The move came after a review of US sanctions which have been in place since 2003. From now on, sanctions on Zimbabwe will apply to individuals and businesses listed under the Global Magnitsky Act of 2016. This Act authorises the US government to sanction foreign government officials worldwide for alleged human rights abuses, freeze their assets, and ban them from entering the US on unofficial business.
The late President Robert Mugabe called sanctions an interference in the affairs of Zimbabwe, a sovereign state. In response, he declared a “look East” policy, meaning Zimbabwe would strengthen economic ties with countries such as China and Russia, which he regarded as more supportive. He also forged stronger ties with other sanctioned countries, including Belarus and Iran.
Zimbabwe is one of the countries having various sanctions from the West since Robert Mugabe regime but despite all the deliberations it’s one of the most corrupt countries having a record of human rights abuses and political crisis an indicator that the presence of sanctions isn’t an alternative.

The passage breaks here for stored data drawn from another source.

(** A download that fails after one that worked. *)
Lemma download_keeps_the_results_witness :
  let shown := Hosted.mkQuestionsData "Acme Corp" 62 (Some ["Q1"]) "abc123" in
  let s := Hosted.mkState Hosted.TabQuestions
             (Hosted.mkQuestionsForm (Some "acme.csv") "Acme Corp" "sk-test")
             (Hosted.mkSwotForm None None "" "") false false
             (Some shown) None None in
  let m := Hosted.downloadPdf "abc123" "Acme Corp_questionnaire.pdf"
             (Ok (Hosted.mkDownload false (Ok ""))) in
  Hosted.questionsResult (Hosted.replay (trace m) s) = Some shown /\
  Hosted.error (Hosted.replay (trace m) s) = Some "Failed to download PDF".
Proof.
  intros shown s m.
  destruct (download_keeps_the_results s "abc123" "Acme Corp_questionnaire.pdf"
              (Ok (Hosted.mkDownload false (Ok ""))))
    as (_ & _ & (_ & _ & _ & _ & Hq & _) & _ & He).
  split; [exact Hq | apply He; reflexivity].
Defined.
(** * gokvm: the VCPU run loop, the I/O port router and machine bring-up

    A shallow embedding of [kvm/kvm.go] and [machine/machine.go].

    - Unsigned machine integers are [Z] with the masks, shifts and
      wrap-arounds of the source written out.
    - Process memory is a total byte map indexed by absolute address; the
      [kvm_run] page and the guest RAM are views into it, as the source
      obtains them through [mmap] and [unsafe.Pointer].  Faults on
      unmapped addresses are outside the model.
    - A Go slice is its header (pointer, length, capacity).
    - Everything behind a system call or inside the packages [serial],
      [pci], [virtio], [tap], [ebda] and [bootparam] is an operation of the
      [Platform] interface: it transforms the outside world ([Sys]) and
      the model makes no assumption about what it answers.
    - Effects are a small monad: state ([Sys]), a call trace ([Event]) and
      Go run-time panics ([Panic]). *)

From Stdlib Require Import ZArith List String Lia Bool.
From stdpp Require Import base list.
Import ListNotations.
Open Scope string_scope.
Open Scope list_scope.
Open Scope Z_scope.

(** ** Go errors *)

Inductive fmt_arg :=
| FInt (v : Z)
| FBytes (b : list Z).

(** [Errno] is [syscall.Errno]; [ErrorString] is the value of [errors.New]
    or of [fmt.Errorf] without a [%w] verb; [Wrapf] is [fmt.Errorf] with
    exactly one [%w] operand, the other operands listed in order. *)
Inductive error :=
| Errno (e : Z)
| ErrorString (msg : string)
| Wrapf (format : string) (wrapped : error) (args : list fmt_arg).

(** [err == target] on interface values.  Sentinels are compared by their
    message (their allocation sites carry distinct messages); a wrapping
    error is a fresh allocation and equals no target. *)
Definition same_error (a b : error) : bool :=
  match a, b with
  | Errno x, Errno y => x =? y
  | ErrorString s, ErrorString t => String.eqb s t
  | _, _ => false
  end.

(** [errors.Is]: walk the [Unwrap] chain. *)
Fixpoint errors_Is (err target : error) : bool :=
  same_error err target ||
  match err with
  | Wrapf _ inner _ => errors_Is inner target
  | _ => false
  end.

(** The text of the format string mentions [needle]. *)
Definition mentions (needle : string) (e : error) : bool :=
  match e with
  | Wrapf format _ _ =>
      match String.index 0 needle format with Some _ => true | None => false end
  | ErrorString msg =>
      match String.index 0 needle msg with Some _ => true | None => false end
  | Errno _ => false
  end.

Definition EAGAIN : Z := 11.
Definition EINTR : Z := 4.

(** ** Process memory and slices *)

Definition Memory := Z -> Z.

Definition load8 (mem : Memory) (a : Z) : Z := mem a mod 256.

Definition store8 (mem : Memory) (a v : Z) : Memory :=
  fun x => if x =? a then v mod 256 else mem x.

(** Little-endian load of [n] bytes. *)
Fixpoint loadLE (n : nat) (mem : Memory) (a : Z) : Z :=
  match n with
  | O => 0
  | S k => load8 mem a + 256 * loadLE k mem (a + 1)
  end.

Definition load32 := loadLE 4.
Definition load64 := loadLE 8.

(** Store the bytes [bs] from address [a] on, at most [room] of them. *)
Fixpoint copy_bytes (mem : Memory) (a room : Z) (bs : list Z) : Memory :=
  match bs with
  | [] => mem
  | b :: rest =>
      if 0 <? room then copy_bytes (store8 mem a b) (a + 1) (room - 1) rest
      else mem
  end.

Record Slice := mkSlice { ptr : Z; len : Z; cap : Z }.

Definition nil_slice : Slice := mkSlice 0 0 0.

Definition slice_bytes (mem : Memory) (s : Slice) : list Z :=
  map (fun k => load8 mem (ptr s + k)) (seqZ 0 (len s)).

(** ** Outcomes: a Go function returns or panics *)

Inductive outcome (A : Type) :=
| Ret (a : A)
| Panic (why : string).
Arguments Ret {A} a.
Arguments Panic {A} why.

(** ** Package kvm: constants and ABI structures *)

Module kvm.

Definition kvmGetAPIVersion : Z := 44544.
Definition kvmCreateVM : Z := 44545.
Definition kvmCreateVCPU : Z := 44609.
Definition kvmRun : Z := 44672.
Definition kvmGetVCPUMMapSize : Z := 44548.
Definition kvmGetSregs : Z := 0x8138ae83.
Definition kvmSetSregs : Z := 0x4138ae84.
Definition kvmGetRegs : Z := 0x8090ae81.
Definition kvmSetRegs : Z := 0x4090ae82.
Definition kvmSetUserMemoryRegion : Z := 1075883590.
Definition kvmSetTSSAddr : Z := 0xae47.
Definition kvmSetIdentityMapAddr : Z := 0x4008AE48.
Definition kvmCreateIRQChip : Z := 0xAE60.
Definition kvmCreatePIT2 : Z := 0x4040AE77.
Definition kvmGetSupportedCPUID : Z := 0xC008AE05.
Definition kvmSetCPUID2 : Z := 0x4008AE90.
Definition kvmIRQLine : Z := 0xc008ae67.

Definition EXITUNKNOWN : Z := 0.
Definition EXITEXCEPTION : Z := 1.
Definition EXITIO : Z := 2.
Definition EXITHYPERCALL : Z := 3.
Definition EXITDEBUG : Z := 4.
Definition EXITHLT : Z := 5.
Definition EXITMMIO : Z := 6.
Definition EXITIRQWINDOWOPEN : Z := 7.
Definition EXITSHUTDOWN : Z := 8.
Definition EXITFAILENTRY : Z := 9.
Definition EXITINTR : Z := 10.
Definition EXITSETTPR : Z := 11.
Definition EXITTPRACCESS : Z := 12.
Definition EXITS390SIEIC : Z := 13.
Definition EXITS390RESET : Z := 14.
Definition EXITDCR : Z := 15.
Definition EXITNMI : Z := 16.
Definition EXITINTERNALERROR : Z := 17.

Definition EXITIOIN : Z := 0.
Definition EXITIOOUT : Z := 1.

Definition numInterrupts : Z := 0x100.
Definition CPUIDFeatures : Z := 0x40000001.
Definition CPUIDSignature : Z := 0x40000000.
Definition CPUIDFuncPerMon : Z := 0x0A.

Sanctions can generate meaningful change only about forty percent of the time . Years of sanctions failed in North Korea, Venezuela, and Iraq. Cuba has faced layers of U.S. trade and arms embargoes since 1960. The Communist regime is still in power. The Syrian President, Bashar al-Assad faced multiple sanctions for his brutal repression after the Arab Spring uprising, in 2011, turned into a civil war. Hundreds of thousands have died, yet Assad is still firmly entrenched in Damascus.
The Iran model, which the U.S. has invoked for Russia, has had gyrating effects. Sanctions also produce heartbreak. The agony is the differential in timing. A gun, shell, or bomb can kill in seconds. Sanctions take a comparative eon in the scheme of war or a humanitarian crisis.